• Work to complete: Restate word for word the lines of the material below, from the line with "(Ok cids, n)" to the line with "res ex_err unit", both lines included, and no others.

• Exercise input:
Segment Open

(** Request_begin on every branch, as far as the requests are concerned. *)
Lemma Request_begin_spec nd t ctx req c n x r n' x' :
  Request_begin Marshal pbMarshal nd t ctx req c n x = (r, n', x') ->
  match r with
  | Ok k => k = u64 (xRequestNonce x + 1) /\ xRequestNonce x' = k /\ Requests x' = <[k := []]> (Requests x)
  | Err _ => x' = x \/ exists k, k = u64 (xRequestNonce x + 1) /\ xRequestNonce x' = k /\
               Requests x' = delete k (<[k := []]> (Requests x))
  | Panic => True
  end.
Proof.
  unfold Request_begin. destruct ctx as [ctx|]; [|intros [= <- <- <-]; by left].
  destruct (ctx_done ctx); [intros [= <- <- <-]; by left|].
  destruct (PrepareMessage pbMarshal nd t ctx req) as [signed|e|]; [|intros [= <- <- <-]; by left|by intros [= <- <- <-]].
  destruct (Write Marshal (PeerID c) _ n) as [[]]; intros [= <- <- <-]; [done|right; by eexists|done].
Qed.

Lemma Read_frame m late x :
  Requests (Read m late x).2 = Requests x /\ xRequestNonce (Read m late x).2 = xRequestNonce x.
Proof. unfold Read. destruct (isClosed x), late; try done. by destruct (negb _). Qed.

Lemma AsyncSend_frame nd t ctx req msgID second c n x r n' x' :
  AsyncSendAndWaitAck Marshal pbMarshal nd t ctx req msgID second c n x = (r, n', x') ->
  Requests x' = Requests x /\ xRequestNonce x' = xRequestNonce x.
Proof.
  unfold AsyncSendAndWaitAck. destruct ctx as [ctx|]; [|by intros [= <- <- <-]].
  destruct (ctx_done ctx); [by intros [= <- <- <-]|]. destruct (_ <=? _)%nat; [by intros [= <- <- <-]|].
  destruct (SyncWaitAck x !! msgID); [by intros [= <- <- <-]|].
  destruct (PrepareMessageWithMsgID _ _ _ _ _ _) as [signed|e|]; [|by intros [= <- <- <-]..].
  destruct (Write Marshal (PeerID c) signed n) as [[]]; by intros [= <- <- <-].
Qed.
(* ===== verification/Broadcast.v ===== *)
(** * network/network.go: sending to many peers, bootstrapping and proxies

    The operations of Network that walk over the peers of the connection manager: Broadcast and
    its variants, Send, Bootstrap, the connection to a proxy server, and the settings of a
    network.  sync.Map.Range visits the keys in an order that is not specified and loads each
    entry when it gets to it; the order is an argument, and the theorems hold for every order
    that names each peer once.  A goroutine that waits for the quit channel is [Err EBlocked]. *)
From S2P Require Import Prelude GoSort Peer Wire Opcode KeyPair Address ConnMgr Exchange.
Local Open Scope Z_scope.
Local Open Scope go_scope.

(** sync.Map.Range over the peers: an entry that has been deleted meanwhile is skipped, and a
    callback that returns false ends the traversal.  [net] is the network in the state the
    callback works on. *)
Fixpoint EachPeer {T} (net : T -> Network) (order : list key) (fn : nat -> T -> res conn_err bool * T) (s : T)
    : res conn_err unit * T :=
  match order with
  | [] => (Ok tt, s)
  | k :: order =>
    match peers (mgr (net s)) !! k with
    | None => EachPeer net order fn s
    | Some p =>
      match fn p s with
      | (Ok true, s) => EachPeer net order fn s
      | (Ok false, s) => (Ok tt, s)
      | (Err e, s) => (Err e, s)
      | (Panic, s) => (Panic, s)
      end
    end
  end.

(** math/rand's Shuffle; [intn i] is the random number below i + 1 drawn for position i. *)
Fixpoint rand_Shuffle {T} (intn : nat -> nat) (i : nat) (l : list T) : list T :=
  match i with
  | O => l
  | S i' => rand_Shuffle intn i' (swap_at i (intn i mod (i + 1)) l)
  end.

Section broadcast.
Context `{A : AddressOps} `{C : Codec} `{sp : SignaturePolicy} `{hp : HashPolicy}.
Variable Marshal : Message -> option (list Z).
Variable pbMarshal : proto -> option (list Z).

(** A Write whose error is logged or ignored. *)
Definition write_on (k : key) (signed : Message) (n : Network) : res conn_err bool * Network :=
  match Write Marshal k signed n with
  | (Panic, n) => (Panic, n)
  | (Err EBlocked, n) => (Err EBlocked, n)
  | (_, n) => (Ok true, n)
  end.

Fixpoint write_each (ks : list key) (signed : Message) (n : Network) : res conn_err unit * Network :=
  match ks with
  | [] => (Ok tt, n)
  | k :: ks =>
    match write_on k signed n with
    | (Ok _, n) => write_each ks signed n
    | (Err e, n) => (Err e, n)
    | (Panic, n) => (Panic, n)
    end
  end.

(** The callbacks of Broadcast and BroadcastToPeers. *)
Definition to_client (signed : Message) (p : nat) (n : Network) : res conn_err bool * Network :=
  match clients n !! p with
  | None => (Panic, n)
  | Some client => write_on (PeerID client) signed n
  end.

Definition to_client_but_proxy (s : Proxy) (signed : Message) (p : nat) (n : Network) : res conn_err bool * Network :=
  match clients n !! p, GetWorkingProxyServer s with
  | Some client, Ok (proxyAddr, _) =>
    if decide (cAddress client = proxyAddr) then (Ok true, n) else write_on (PeerID client) signed n
  | _, _ => (Panic, n)
  end.

Definition Broadcast (nd : node) (t : tables) (ctx : context) (message : option proto) (order : list key) (n : Network)
    : res conn_err unit * Network :=
  match PrepareMessage pbMarshal nd t ctx message with
  | Err _ => (Ok tt, n)
  | Panic => (Panic, n)
  | Ok signed => EachPeer id order (to_client signed) n
  end.

Definition BroadcastToPeers (nd : node) (t : tables) (s : Proxy) (ctx : context) (message : option proto)
    (order : list key) (n : Network) : res conn_err unit * Network :=
  match PrepareMessage pbMarshal nd t ctx message with
  | Err _ => (Ok tt, n)
  | Panic => (Panic, n)
  | Ok signed => EachPeer id order (to_client_but_proxy s signed) n
  end.

Definition BroadcastByClientIDs (nd : node) (t : tables) (ctx : context) (message : option proto) (clientIDs : list key)
    (n : Network) : res conn_err unit * Network :=
  match PrepareMessage pbMarshal nd t ctx message with
  | Err _ => (Ok tt, n)
  | Panic => (Panic, n)
  | Ok signed => write_each clientIDs signed n
  end.

Definition BroadcastByAddresses (nd : node) (t : tables) (ctx : context) (message : option proto) (addresses : list key)
    (n : Network) : res conn_err unit * Network :=
  match PrepareMessage pbMarshal nd t ctx message with
  | Err _ => (Ok tt, n)
  | Panic => (Panic, n)
  | Ok signed => write_each addresses signed n
  end.

Definition BroadcastByIDs (nd : node) (t : tables) (ctx : context) (message : option proto) (ids : list ID)
    (n : Network) : res conn_err unit * Network :=
  match PrepareMessage pbMarshal nd t ctx message with
  | Err _ => (Ok tt, n)
  | Panic => (Panic, n)
  | Ok signed => write_each (Address <$> ids) signed n
  end.

(** The callback of BroadcastRandomly collects client identities until there are more than three
    times as many as wanted. *)
Definition collect (K : Z) (p : nat) (s : Network * list key) : res conn_err bool * (Network * list key) :=
  match clients s.1 !! p with
  | None => (Panic, s)
  | Some client =>
    let cids := s.2 ++ [PubKey client] in
    (Ok (Z.of_nat (length cids) <=? i64 (K * 3)), (s.1, cids))
  end.

(** BroadcastRandomly returns every identity it has collected, also those it did not send to. *)
Definition BroadcastRandomly (nd : node) (t : tables) (ctx : context) (message : option proto) (K : Z)
    (intn : nat -> nat) (order : list key) (n : Network) : res conn_err (list key) * Network :=
  match EachPeer fst order (collect K) (n, []) with
  | (Ok _, (n, cids)) =>
    let cids := rand_Shuffle intn (length cids - 1) cids in
    let K := if Z.of_nat (length cids) <? K then Z.of_nat (length cids) else K in
    if K <? 0 then (Panic, n)
    else match BroadcastByClientIDs nd t ctx message (take (Z.to_nat K) cids) n with
    | (Ok _, n) => (Ok cids, n)
    | (Err e, n) => (Err e, n)
    | (Panic, n) => (Panic, n)
    end
  | (Err e, (n, _)) => (Err e, n)
  | (Panic, (n, _)) => (Panic, n)
  end.

Definition Send (nd : node) (t : tables) (ctx : context) (clientID : key) (message : option proto) (n : Network)
    : res ex_err unit * Network :=
  match PrepareMessage pbMarshal nd t ctx message with
  | Err e => (Err e, n)
  | Panic => (Panic, n)
  | Ok signed => let '(r, n) := Write Marshal clientID signed n in (conn_result r, n)
  end.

Segment Closed

• Reply to the task:
    | (Ok _, n) => (Ok cids, n)
    | (Err e, n) => (Err e, n)
    | (Panic, n) => (Panic, n)
    end
  | (Err e, (n, _)) => (Err e, n)
  | (Panic, (n, _)) => (Panic, n)
  end.

Definition Send (nd : node) (t : tables) (ctx : context) (clientID : key) (message : option proto) (n : Network)
    : res ex_err unit * Network :=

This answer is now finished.